S’il existe un pays au monde où les journalistes étrangers et internationaux régulièrement accrédités auprès du gouvernement à travers le ministère en charge de la Communication, peuvent être brutalisés, interpellés par les forces publiques et conduits à une unité spécialisée de la police où ils sont gardés à vue et dorment à même le sol, c’est encore la République centrafricaine.
S’il est un pays au monde où se présenter aux forces publiques comme reporter d’une agence de presse gouvernementale d’un pays étranger est un crime passible de maltraitance, de traitements inhumains, humiliants et dégradants, c’est toujours la République centrafricaine de Touadéra. Ceci, les journalistes français de l’AFP l’ont appris à leurs dépends et l’ont vécu avec la mort dans l’âme.
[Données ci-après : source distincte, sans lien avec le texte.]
(** Use that every listing of the run replied [l]. *)
Ltac same_listing Hall :=
  repeat match goal with
         | H : _ = (?r, _) |- _ =>
             lazymatch type of Hall with
             | forall c reply, In _ _ -> reply = ?l =>
                 lazymatch r with
                 | l => fail
                 | _ =>
                     let E := fresh "E" in
                     assert (E : r = l) by (eapply Hall; in_solve);
                     first [ discriminate E
                           | injection E as E; subst ]
                 end
             end
         end.

(** Bring the tests on a listing into the form [existsb ... = b]; a listing
    counted as empty is replaced by [[]]. *)
Ltac flag_facts :=
  try match goal with
      | H : negb false = false |- _ => discriminate H
      end;
  repeat match goal with
         | H : (0 <? count_items ?l)%nat = _ |- _ =>
             rewrite count_items_positive in H;
             first [ apply (proj1 (negb_false_iff _)) in H;
                     destruct l; [clear H | discriminate H]
                   | clear H ]
         | H : negb (false || _) = _ |- _ =>
             rewrite orb_false_l in H;
             first [ apply (proj1 (negb_true_iff _)) in H
                   | apply (proj1 (negb_false_iff _)) in H ]
         end.

(** ** azure_state_setup: the storage branch *)

Section StateSetup.

Context {W : Type}.
Variable sdk : SDK W.
Variable environ : string -> option string.

(** The procedure always stops: it returns or raises. *)
Lemma azure_state_setup_stops draws vnet ops_subscription w :
  outcome_of (azure_state_setup sdk environ draws vnet ops_subscription w)
  <> OutOfFuel.
Proof.
  apply (holds_run (azure_state_setup sdk environ draws vnet ops_subscription)
           (fun _ _ o => o <> OutOfFuel)).
  run_state_setup; discriminate.
Qed.

(** C2: in every run in which the name-availability check replies
    "unavailable", the function returns [None] without raising; the run
    contains no storage account creation, no container creation and no
    secret write, and after the check it only prints the "not available"
    line. *)
Theorem unavailable_name_returns_none draws vnet ops_subscription w c n :
  let r := azure_state_setup sdk environ draws vnet ops_subscription w in
  In (CheckNameAvailability c n (Ok false)) (trace r) ->
  outcome_of r = Returned None
  /\ filter is_storage_creation (trace r) = []
  /\ filter is_set_secret (trace r) = []
  /\ exists pre,
       trace r
       = pre ++ [CheckNameAvailability c n (Ok false);
                 Print ("The storage account " ++ n ++ " is not available.")].
Proof.
  intros r. subst r.
  apply (holds_run (azure_state_setup sdk environ draws vnet ops_subscription)
           (fun t _ o =>
              In (CheckNameAvailability c n (Ok false)) t ->
              o = Returned None
              /\ filter is_storage_creation t = []
              /\ filter is_set_secret t = []
              /\ exists pre,
                   t = pre ++ [CheckNameAvailability c n (Ok false);
                               Print ("The storage account " ++ n
                                      ++ " is not available.")])).
  run_state_setup.
  all: intros Hin; in_inv Hin.
  all: match goal with
       | H : CheckNameAvailability _ _ _ = _ |- _ => injection H as <- <-
       end.
  all: repeat split;
    [ filter_trace; reflexivity
    | filter_trace; reflexivity
    | eexists; split_trace ].
Qed.

(** What a run returns and what it has written then: a run that returns,
    and not through the unavailable-name path, returns the triple
    [(key1, key2, storage_account_name)] where [key1] and [key2] are the
    entries of the key listing fetched for that account, and has written
    exactly two secrets, [tfstate1] with [key1] and [tfstate2] with
    [key2], to the vault of the derived name. *)
Lemma returned_triple_and_secrets draws vnet ops_subscription w v :
  let r := azure_state_setup sdk environ draws vnet ops_subscription w in
  outcome_of r = Returned v ->
  (forall c n, ~ In (CheckNameAvailability c n (Ok false)) (trace r)) ->
  exists key1 key2 account c rg storage_keys secret_client,
    v = Some (key1, key2, account)
    /\ In (ListKeys c rg account (Ok storage_keys)) (trace r)
    /\ dict_get (keys_dict storage_keys) "key1" = Some key1
    /\ dict_get (keys_dict storage_keys) "key2" = Some key2
    /\ filter is_set_secret (trace r)
       = [SetSecret secret_client "tfstate1" key1 (Ok tt);
          SetSecret secret_client "tfstate2" key2 (Ok tt)]
    /\ vault_url secret_client
       = ("https://" ++ (orgName vnet ++ "-tfstate-kv")
          ++ ".vault.azure.net/")%string.
Proof.
  intros r. subst r.
  apply (holds_run (azure_state_setup sdk environ draws vnet ops_subscription)
           (fun t _ o =>
              o = Returned v ->
              (forall c n, ~ In (CheckNameAvailability c n (Ok false)) t) ->
              exists key1 key2 account c rg storage_keys secret_client,
                v = Some (key1, key2, account)
                /\ In (ListKeys c rg account (Ok storage_keys)) t
                /\ dict_get (keys_dict storage_keys) "key1" = Some key1
                /\ dict_get (keys_dict storage_keys) "key2" = Some key2
                /\ filter is_set_secret t
                   = [SetSecret secret_client "tfstate1" key1 (Ok tt);
                      SetSecret secret_client "tfstate2" key2 (Ok tt)]
                /\ vault_url secret_client
                   = ("https://" ++ (orgName vnet ++ "-tfstate-kv")
                      ++ ".vault.azure.net/")%string)).
  run_state_setup.
  all: intros Hret Hno; try discriminate Hret.
  all: injection Hret as <-.
  all: try (exfalso; eapply Hno; in_solve).
  all: repeat match goal with u : unit |- _ => destruct u end.
  all: do 7 eexists; repeat split;
    [ in_solve | eassumption | eassumption
    | filter_trace; reflexivity
    | reflexivity ].
Qed.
En effet, l’un des faits marquants des événements malencontreux du samedi 15 juin 2019 à côté du terrain de l’ex-UCATEX est l’embastillement et la garde à vue de deux journalistes de l’AFP qui ont l’habitude de venir à Bangui pour des enquêtes, reportages et interviews. Il s’agit des nommés Charles BOUESSELL et Florent VERGN.
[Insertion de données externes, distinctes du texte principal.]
(** * obsidian-text2audio: [src/utils.ts] verified against its specification

    A shallow embedding of the helper functions of [src/utils.ts]
    ([getDefaultFiletime], [generateVoice], [getVoiceName],
    [handleTextFormat], [getAudioFormatType], [getSelectedText],
    [setLocalData], [getLocalData], [getVoices], [generateSettings])
    together with the parts of the JavaScript runtime they rely on
    (strings, the backtracking semantics of regular expressions,
    promises), the theorems that settle the claims of the specification
    (C1 to C10), and further properties of the code (X1 to X24). *)

From Stdlib Require Import Ascii String ZArith Lia Bool Arith List.
Import ListNotations.
Local Open Scope list_scope.

(* ================================================================== *)
(** * JavaScript strings *)
(* ================================================================== *)

Module JsString.

(** A JavaScript string is a sequence of UTF-16 code units.  The model
    covers the code units below 256 (Latin-1), one [ascii] per unit. *)
Definition str := list ascii.

(** A string literal of the source. *)
Definition lit (s : string) : str := list_ascii_of_string s.

Definition code (c : ascii) : nat := nat_of_ascii c.

(** The double quote, written by its code. *)
Definition dquote : ascii := ascii_of_nat 34.
Definition TAB : ascii := ascii_of_nat 9.
Definition LF : ascii := ascii_of_nat 10.
Definition CR : ascii := ascii_of_nat 13.

(** ECMAScript LineTerminator: LF, CR (U+2028 and U+2029 lie outside the
    modelled range). *)
Definition isLineTerminator (c : ascii) : bool :=
  (code c =? 10) || (code c =? 13).

(** ECMAScript WhiteSpace: TAB, VT, FF, SP, NBSP. *)
Definition isWhiteSpace (c : ascii) : bool :=
  (code c =? 9) || (code c =? 11) || (code c =? 12) || (code c =? 32)
  || (code c =? 160).

(** What [String.prototype.trim] strips: WhiteSpace and LineTerminator. *)
Definition isTrimmable (c : ascii) : bool :=
  isWhiteSpace c || isLineTerminator c.

Fixpoint trimStart (s : str) : str :=
  match s with
  | [] => []
  | c :: t => if isTrimmable c then trimStart t else s
  end.

Definition trimEnd (s : str) : str := rev (trimStart (rev s)).

(** [s.trim()] *)
Definition trim (s : str) : str := trimEnd (trimStart s).

(** Upper-case letters of Latin-1: A-Z and U+00C0-U+00DE without U+00D7. *)
Definition isUpper (c : ascii) : bool :=
  ((65 <=? code c) && (code c <=? 90))
  || ((192 <=? code c) && (code c <=? 222) && negb (code c =? 215)).

(** Lower-case letters with an upper-case partner inside Latin-1: a-z and
    U+00E0-U+00FE without U+00F7. *)
Definition isLower (c : ascii) : bool :=
  ((97 <=? code c) && (code c <=? 122))
  || ((224 <=? code c) && (code c <=? 254) && negb (code c =? 247)).

Definition lowerChar (c : ascii) : ascii :=
  if isUpper c then ascii_of_nat (code c + 32) else c.

Definition upperChar (c : ascii) : ascii :=
  if isLower c then ascii_of_nat (code c - 32) else c.

(** [s.toLowerCase()] *)
Definition toLowerCase (s : str) : str := map lowerChar s.

(** Strict equality of two strings. *)
Definition str_eqb (a b : str) : bool :=
  if list_eq_dec ascii_dec a b then true else false.

(** ToBoolean of a string: the empty string is the only falsy one. *)
Definition truthy (s : str) : bool :=
  match s with [] => false | _ :: _ => true end.

(** ToString of an integral Number. *)
Fixpoint digits_fuel (fuel : nat) (n : Z) : str :=
  match fuel with
  | O => []
  | S f =>
    let d := ascii_of_nat (48 + Z.to_nat (n mod 10)) in
    if (n <? 10)%Z then [d] else digits_fuel f (n / 10) ++ [d]
  end.

Definition Number_toString (n : Z) : str :=
  if (n <? 0)%Z
  then ascii_of_nat 45 :: digits_fuel (S (Z.to_nat (Z.log2 (- n)))) (- n)
  else digits_fuel (S (Z.to_nat (Z.log2 n))) n.

Definition isDigit (c : ascii) : bool :=
  (48 <=? code c) && (code c <=? 57).

End JsString.
Import JsString.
Les deux journalistes de l’AFP ont été interpellés par les policiers de l’OCRB (la police anti-gang) ensemble avec l’ancien ministre Joseph Béndounga, l’un des organisateurs du meeting avorté. Ils ont été conduits d’abord à la direction générale de la police, là où le DG lui-même, le colonel Bienvenu Zokouè les a mis dans son véhicule de commandement pour les conduire à la Brigade criminelle, appellation courante nationale de la direction des services de la police judiciaire (DSPJ). Selon ses confrères français, ils sont régulièrement accrédités et n’ont fait que leur travail de reportage. C’est ce qu’ils font partout dans le monde d’ailleurs, même en Syrie ravagée par la guerre depuis huit ans, y compris en Algérie et au Soudan où la tension demeure très vive depuis la démission des présidents des deux pays.
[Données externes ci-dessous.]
(** * slsa-provenance generate: subjects, builder identity and statement

    A shallow embedding of [cmd/slsa-provenance/cli/generate.go].  The three
    functions of the file ([subjects], [builderID] and the [Exec] closure of
    [Generate]) are translated as they are written.  What they call from Go's
    standard library ([crypto/sha256], [encoding/hex], [path/filepath], [os],
    [encoding/json]) is modelled first, each from its documented behaviour on
    a Unix host. *)

From Stdlib Require Import ZArith List Strings.String Strings.Ascii Strings.Byte Lia.
From stdpp Require Import base option list strings gmap pretty.

Local Open Scope Z_scope.

(** ** Bytes *)

Definition byte_to_Z (b : byte) : Z := Z.of_N (Byte.to_N b).

Definition byte_of_Z (z : Z) : byte :=
  default x00 (Byte.of_N (Z.to_N (z mod 256))).

(** ** crypto/sha256 (FIPS 180-4), 32-bit words as [Z] with the wrap-around
    written out *)

Module sha256.

Definition wrap32 (x : Z) : Z := x mod 2 ^ 32.
Definition add32 (x y : Z) : Z := wrap32 (x + y).
Definition rotr (n x : Z) : Z :=
  Z.lor (Z.shiftr x n) (wrap32 (Z.shiftl x (32 - n))).
Definition not32 (x : Z) : Z := Z.lxor x (2 ^ 32 - 1).

Definition Ch (x y z : Z) : Z := Z.lxor (Z.land x y) (Z.land (not32 x) z).
Definition Maj (x y z : Z) : Z :=
  Z.lxor (Z.lxor (Z.land x y) (Z.land x z)) (Z.land y z).
Definition bigSigma0 (x : Z) : Z :=
  Z.lxor (Z.lxor (rotr 2 x) (rotr 13 x)) (rotr 22 x).
Definition bigSigma1 (x : Z) : Z :=
  Z.lxor (Z.lxor (rotr 6 x) (rotr 11 x)) (rotr 25 x).
Definition smallSigma0 (x : Z) : Z :=
  Z.lxor (Z.lxor (rotr 7 x) (rotr 18 x)) (Z.shiftr x 3).
Definition smallSigma1 (x : Z) : Z :=
  Z.lxor (Z.lxor (rotr 17 x) (rotr 19 x)) (Z.shiftr x 10).

(** The first 64 primes. *)
Definition isPrime (n : Z) : bool :=
  forallb (fun d => negb (n mod Z.of_nat d =? 0)) (seq 2 (Z.to_nat n - 2)).

Definition primes : list Z :=
  Eval vm_compute in filter (fun n => isPrime n) (map Z.of_nat (seq 2 310)).

(** The integer [k]-th root, one bit after the other from bit [bit] down:
    the largest [r] below [2 ^ bit] with [r ^ k <= n]. *)
Fixpoint iroot (k : Z) (bit : nat) (n r : Z) : Z :=
  match bit with
  | O => r
  | S b =>
      let r' := r + 2 ^ Z.of_nat b in
      if r' ^ k <=? n then iroot k b n r' else iroot k b n r
  end.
«Nous avons été brutalisés et nos matériels de travail ont été sérieusement endommagés et détruits», ont rapporté les deux confrères au procureur de la République de Bangui qui a été les visiter et les interroger le samedi soir à la Brigade criminelle, accompagner de son substitut.
Ces journalistes arbitrairement arrêtés ont par ailleurs exigé la présence du ministre de la Communication pour témoigner qu’ils sont des journalistes de l’AFP régulièrement accrédités et qu’ils ne font que leur travail ici en Centrafrique.
Plusieurs sources proches du dossier ont déclaré que Béndounga et les deux journalistes français confondus ont été accusés d’incitation à la révolte et participation à une manifestation interdite. Ce que contestent les journalistes français qui rappellent les Conventions internationales et les liens de coopération entre leur pays la France et la République centrafricaine qui autorisent les journalistes des deux pays à se rendre dans l’un ou l’autre des pays pour des enquêtes, des reportages et des interviews qui sont des activités classiques et traditionnelles des journalistes.
Quand à Joseph Béndounga, il a déclaré avec sourire qu’il n’y a rien qui ressemble à l’incitation à la révolte dans sa présence et celle des autres à côté du terrain de l’ex-UCATEX. Il a d’abord affirmé que quelqu’un qui manifeste les mains nues ou avec un rameau n’est pas un révolté et ne peut en aucun cas constituer un danger pour le pays. Il a ensuite évoqué les dispositions des Articles 10, 14 et 15 alinéa 4 de la Constitution qui prévoient ce genre d’activité dans un Etat dit démocratique. Il a aussi évoqué les dispositions des articles 28 et 29 de la constitution qui interdisent l’usurpation de la souveraineté par coup d’Etat, rébellion, mutinerie, et qui interdisent aux auteurs et complices de ces genres d’activés d’exercer toute fonction publique dans les institutions de l’Etat. Tout citoyen ou groupe de citoyens a le droit et le devoir de s’organiser d’une manière pacifique, pour informer la population et mobiliser les citoyens pour faire échec aux groupes armés qui cherchent des raccourcis pour reprendre le pouvoir. Et c’est le sens de l’activité que la plateforme E Zingo Biani est en train de mener, a défendu Béndounga.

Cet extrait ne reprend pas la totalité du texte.